Mongo has very limited query support. It has a basic query predicate language that’s awkward and verbose, no date and time calculations, and precious little aggregation capability like SQL’s AVERAGE() operator. You can write all your queries in Javascript to run on the server. And Mongo has a nifty mapreduce capability for big processing. Only mapreduce doesn’t actually run in parallel in a single Mongo instance, so there’s not much benefit to that computing paradigm unless you have a sharded database.

The big drawback with Mongo is a lot of code to do something that’d be a one liner in SQL. For instance, here’s getting the average wind speed at a station.

# select average(s) from KSFO
# This map reduce version is slow, about 1s on 50,000 rows.

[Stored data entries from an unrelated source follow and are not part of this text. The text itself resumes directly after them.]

Lemma solve_idempotent_witness :
  (1 ≤ 82)%nat ∧ wf_table zs_solved ∧ is_valid zs_solved = true ∧
  well_formed zs ∧ solve 82 zs = Ret (tt, zs_solved) ∧
  (∃ g', solve 82 zs_solved = Ret (tt, g') ∧ g' = zs_solved ∧ is_valid g' = true) ∧
  solve 82 zs_solved = Ret (tt, zs_solved).
Proof.
  assert (1 ≤ 82)%nat as Hfuel by lia.
  assert (82 ≤ 82)%nat as Hfuel0 by lia.
  assert (wf_table zs_solved) as Hwf by by_decide.
  assert (is_valid zs_solved = true) as Hvalid by (by vm_compute).
  assert (well_formed zs) as Hwf0 by by_decide.
  assert (solve 82 zs = Ret (tt, zs_solved)) as Hrun by (by vm_compute).
  destruct (solve_idempotent 82 zs_solved Hfuel) as [Hsame Hagain].
  split_and!; [done..|exact (Hsame Hwf Hvalid)
              |exact (Hagain 82%nat zs Hwf0 Hfuel0 Hrun Hvalid)].
Defined.

Lemma propagation_terminates_witness :
  wf_table zs ∧
  ∃ steps,
    find_next_steps zs = Ret steps ∧
    (∀ i j nr, (i, j, nr) ∈ steps →
       (i < 9)%nat ∧ (j < 9)%nat ∧ (cell zs (i, j) ∉ ref) ∧ 1 ≤ nr ≤ 9 ∧
       ∃ poss, get_possibilities zs = Ret poss ∧ nr ∈ cell poss (i, j)) ∧
    (steps ≠ [] →
       ∃ g', perform_steps steps zs = Ret g' ∧ wf_table g'
             ∧ (empties g' < empties zs)%nat ∧ (in_range zs → in_range g')) ∧
    (∀ fuel, (82 ≤ fuel)%nat →
       ∃ n g', solve_loop fuel 0 zs = Ret (n, g') ∧ (n ≤ 82)%nat
               ∧ wf_table g' ∧ (in_range zs → in_range g')).
Proof.
  assert (wf_table zs) as Hwf by by_decide.
  split; [done|]. exact (propagation_terminates zs Hwf).
Defined.

(** C10 fails on the puzzle of the driver: the rendering has 253 characters,
    it loads to 28 rows, and the first of them is not the first row of the
    grid. *)
Lemma load_render_load_counterexample :
  length puzzle = 81%nat ∧
  length (print_sudoku (load puzzle)) = 253%nat ∧
  length (load (print_sudoku (load puzzle))) = 28%nat ∧
  load puzzle !! 0%nat = Some [7; 0; 0; 0; 5; 4; 0; 0; 1] ∧
  load (print_sudoku (load puzzle)) !! 0%nat = Some [0; 7; 0; 0; 0; 0; 0; 0; 0] ∧
  equality (load puzzle) (load (print_sudoku (load puzzle))) = Ret false.
Proof. split_and!; by vm_compute. Qed.

Lemma load_render_digits_witness :
  length puzzle = 81%nat ∧
  well_formed (load puzzle) ∧
  equality (load puzzle)
           (load (filter is_digit (print_sudoku (load puzzle)))) = Ret true.
Proof.
  assert (length puzzle = 81%nat) as Hlen by reflexivity.
  split; [done|]. exact (load_render_digits puzzle Hlen).
Defined.

(** * Further properties of the accessors *)


Lemma vals_join `{Inhabited A} (t : list (list A)) (us : list (list (nat * nat))) :
  mjoin (vals t <$> us) = vals t (mjoin us).
Proof.
  unfold vals. induction us as [|u us IH]; [done|].
  rewrite !fmap_cons. simpl. by rewrite IH, fmap_app.
Qed.

Lemma mjoin_cells `{Inhabited A} (t : list (list A)) :
  wf_table t → mjoin t = vals t cells.
Proof. intros Hwf. explode_table t Hwf. reflexivity. Qed.

Lemma boxes_cells : mjoin (box_of <$> seq 0 9) ≡ₚ cells.
Proof.
  apply NoDup_Permutation; [by_decide|apply NoDup_cells|].
  assert (Forall (λ p, p ∈ cells) (mjoin (box_of <$> seq 0 9))) as H1 by by_decide.
  assert (Forall (λ p, p ∈ mjoin (box_of <$> seq 0 9)) cells) as H2 by by_decide.
  rewrite Forall_forall in H1, H2. split; auto.
Qed.

Lemma get_fields_small {A} (t : list (list A)) :
  Forall (λ field, (length field ≤ 3)%nat
                   ∧ Forall (λ row, (length row ≤ 3)%nat) field) (get_fields t).
Proof.
  apply Forall_forall. intros field Hin. unfold get_fields in Hin.
  apply list_elem_of_bind in Hin as (i & Hin & _).
  apply list_elem_of_bind in Hin as (j & Hin & _).
  apply list_elem_of_singleton in Hin as ->. unfold slice. split.
  - rewrite length_fmap, length_take. lia.
  - apply Forall_fmap, Forall_forall. intros row _. simpl.
    rewrite length_take. lia.
Qed.

(** X1.  [get_fields] returns nine fields of at most three rows of at most three
    entries whatever it is given, and on a 9×9 table the nine fields together
    hold the entries of the table, each once. *)
Theorem get_fields_partition {A} (t : list (list A)) :
  length (get_fields t) = 9%nat ∧
  Forall (λ field, (length field ≤ 3)%nat
                   ∧ Forall (λ row, (length row ≤ 3)%nat) field) (get_fields t) ∧
  (wf_table t → mjoin (mjoin <$> get_fields t) ≡ₚ mjoin t).
Proof.
  split; [reflexivity|]. split; [apply get_fields_small|].
  - intros Hwf.
    destruct t as [|r t']; [by destruct Hwf|].
    assert (Inhabited A) as Hinh.
    { destruct Hwf as [_ Hrows]. apply Forall_cons_1 in Hrows as [Hr _].
      destruct r as [|a r]; [done|exact (populate a)]. }
    rewrite get_fields_wf, vals_join, (mjoin_cells (r :: t')) by done.
    unfold vals. by rewrite boxes_cells.
Qed.



(** * What the validator accepts *)

Lemma set_ref_row (row : list Z) :
  list_to_set row = ref → (9 ≤ length row)%nat ∧ Forall (λ v, 1 ≤ v ≤ 9) row.
Proof.
  intros Hset. split.
  - change 9%nat with (length digits). apply submseteq_length.
    apply NoDup_submseteq; [apply NoDup_digits|].
    intros x Hx. apply (elem_of_list_to_set (C:=gset Z)).
    rewrite Hset. unfold ref. by apply elem_of_list_to_set.
  - apply Forall_forall. intros v Hv. apply elem_of_ref. rewrite <-Hset.
    by apply elem_of_list_to_set.
Qed.

Lemma length_omap_le {A B} (f : A → option B) (l : list A) :
  (length (omap f l) ≤ length l)%nat.
Proof.
  induction l as [|x l IH]; [done|]. csimpl. destruct (f x); simpl; lia.
Qed.

Lemma foldr_min_ge (n : nat) (l : list nat) (m : nat) :
  (n ≤ m)%nat → Forall (λ k, (n ≤ k)%nat) l → (n ≤ foldr Nat.min m l)%nat.
Proof. intros Hm. induction 1; simpl; lia. Qed.

(** X4.  [is_valid] accepts only grids with at least nine rows, each of at least
    nine entries, all of them digits of 1 to 9: the empty grid, a grid that
    lacks a row and a grid with a short row are rejected. *)
Theorem is_valid_shape (g : grid) :
  is_valid g = true →
  (9 ≤ length g)%nat
  ∧ Forall (λ row, (9 ≤ length row)%nat ∧ Forall (λ v, 1 ≤ v ≤ 9) row) g.
Proof.
  intros (Hrows & Hcols & Hboxes)%is_valid_Forall.
  assert (Forall (λ row, (9 ≤ length row)%nat ∧ Forall (λ v, 1 ≤ v ≤ 9) row) g)
    as Hshape.
  { eapply Forall_impl; [exact Hrows|]. intros row. apply set_ref_row. }
  split; [|done]. destruct g as [|r rs].
  - exfalso. apply Forall_fmap in Hboxes.
    apply Forall_cons_1 in Hboxes as [Hbox _]. simpl in Hbox.
    assert (1 ∈ ref) as Hin by (by apply elem_of_ref).
    rewrite <-Hbox in Hin. by apply not_elem_of_empty in Hin.
  - unfold zip_star in Hcols.
    assert (9 ≤ foldr Nat.min (length r) (length <$> rs))%nat as Hn.
    { apply Forall_cons_1 in Hshape as [[Hr _] Hrs].
      apply foldr_min_ge; [done|]. apply Forall_fmap.
      eapply Forall_impl; [exact Hrs|]. by intros row [? _]. }
    destruct (foldr Nat.min (length r) (length <$> rs)) as [|n]; [lia|].
    rewrite <-cons_seq, fmap_cons in Hcols.
    apply Forall_cons_1 in Hcols as [Hcol _].
    apply set_ref_row in Hcol as [Hlen _].
    etrans; [exact Hlen|]. apply length_omap_le.
Qed.

Lemma is_valid_shape_witness :
  is_valid zs_solved = true ∧
  (9 ≤ length zs_solved)%nat
  ∧ Forall (λ row, (9 ≤ length row)%nat ∧ Forall (λ v, 1 ≤ v ≤ 9) row) zs_solved.
Proof.
  assert (is_valid zs_solved = true) as Hvalid by (by vm_compute).
  split; [done|]. exact (is_valid_shape zs_solved Hvalid).
Defined.

(** The shape is not checked beyond that: a tenth row that repeats the
    first one is accepted. *)
Example is_valid_ten_rows : is_valid (zs_solved ++ [[7; 9; 8; 3; 5; 4; 6; 2; 1]]) = true.
Proof. by vm_compute. Qed.

(** * Comparing grids *)

Lemma equality_from_spec (s1 s2 : grid) (l : list (nat * nat)) :
  wf_table s1 → wf_table s2 → (∀ p, p ∈ l → p ∈ cells) →
  ∃ b : bool, equality_from l s1 s2 = Ret b
              ∧ (b = true ↔ ∀ p, p ∈ l → cell s1 p = cell s2 p).
Proof.
  intros Hwf1 Hwf2. induction l as [|[i j] l IH]; intros Hl.
  { exists true. split; [done|]. split; [|done]. by intros _ p ?%elem_of_nil. }
  assert ((i, j) ∈ cells) as [Hi Hj]%elem_of_cells by (apply Hl; left).
  destruct IH as (b & Hrun & Hb); [intros p Hp; apply Hl; by right|].
  cbn [equality_from].
  destruct (index_cell s1 i j Hwf1 Hi Hj) as (r1 & -> & Hr1 & _).
  rewrite bind_Ret, Hr1, bind_Ret.
  destruct (index_cell s2 i j Hwf2 Hi Hj) as (r2 & -> & Hr2 & _).
  rewrite bind_Ret, Hr2, bind_Ret.
  destruct (decide (cell s1 (i, j) ≠ cell s2 (i, j))) as [Hne|Heq].
  - exists false. split; [done|]. split; [done|]. intros Hall.
    destruct Hne. apply Hall. left.
  - exists b. split; [done|]. rewrite Hb. apply dec_stable in Heq. split.
    + intros Hall p [->|Hp]%elem_of_cons; auto.
    + intros Hall p Hp. apply Hall. by right.
Qed.

(** X5.  On two 9×9 grids [equality] returns, and it returns [True] exactly when
    the two grids are the same. *)
Theorem equality_decides (s1 s2 : grid) :
  wf_table s1 → wf_table s2 →
  ∃ b : bool, equality s1 s2 = Ret b ∧ (b = true ↔ s1 = s2).
Proof.
  intros Hwf1 Hwf2.
  destruct (equality_from_spec s1 s2 cells Hwf1 Hwf2) as (b & Hrun & Hb); [done|].
  exists b. split; [done|]. rewrite Hb. split.
  - by apply grid_ext.
  - by intros ->.
Qed.

Lemma equality_decides_witness :
  wf_table zs ∧ wf_table zs_solved ∧
  ∃ b : bool, equality zs zs_solved = Ret b ∧ (b = true ↔ zs = zs_solved).
Proof.
  assert (wf_table zs) as Hwf1 by by_decide.
  assert (wf_table zs_solved) as Hwf2 by by_decide.
  split_and!; [done..|]. exact (equality_decides zs zs_solved Hwf1 Hwf2).
Defined.

(** * Loading *)

Lemma length_join_rows {A} (n : nat) (rows : list (list A)) :
  Forall (λ row, length row = n) rows → length (mjoin rows) = (n * length rows)%nat.
Proof.
  induction 1 as [|row rows Hrow _ IH]; simpl; [lia|].
  rewrite length_app, IH, Hrow. lia.
Qed.

Lemma join_snoc {A} (rows : list (list A)) (row : list A) :
  mjoin (rows ++ [row]) = mjoin rows ++ row.
Proof. rewrite join_app. simpl. by rewrite app_nil_r. Qed.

It's single threaded :-(
# http://www.mongodb.org/display/DOCS/MapReduce#MapReduce-Parallelism

# Map function: turn a document into the value (1, speed)
# The key for this map is a constant, the number 1: we're summing over the whole collection
mapFunction = bson.Code("""
function() {
  emit(1, { count: 1, sum: this.s });
}""")

# Reduce function: sum up the counts and sums
# Note this can be called on its own output, so have to match types from map
reduceFunction = bson.Code("""
function(key, values) {
    var result = {count: 0, sum: 0};

    values.forEach(function(value) {
      result.count += value.count;
      result.sum += value.sum;
    });

    return result;
}""")

# Execute the query and grab the results. Up to us to do the average calculation.
result = coll.map_reduce(mapFunction, reduceFunction, "myresults")
total = result.find_one()["value"]["sum"]
count = result.find_one()["value"]["count"]

print "Average speed: %.1fkts (%d samples)" % ((total / count), count)

That’s a lot of code just to do an average! Code I have to test, and maintain. It’s not particularly fast, either, 1000ms.

By contrast Postgres really is just one line of code for averages select avg(speed) from winds where station = 'KPAO'. And SQL has great complex date math, stuff I’d have to write myself for Mongo. Postgres is faster on this query, too: 600ms to do the average and that’s on a full table scan of millions of rows without even an index on the station. (It goes to 5ms with the index).

Conclusion

I’m not trying to say Postgres good Mongo bad, not at all. But Mongo’s not a good match for what I’m doing. I don’t have terabytes of data I need to shard across multiple servers. I don’t need sophisticated schema agility. I don’t really need relations, either. All I really need is efficient storage and a fast, convenient query language. Postgres and SQL are pretty good at that.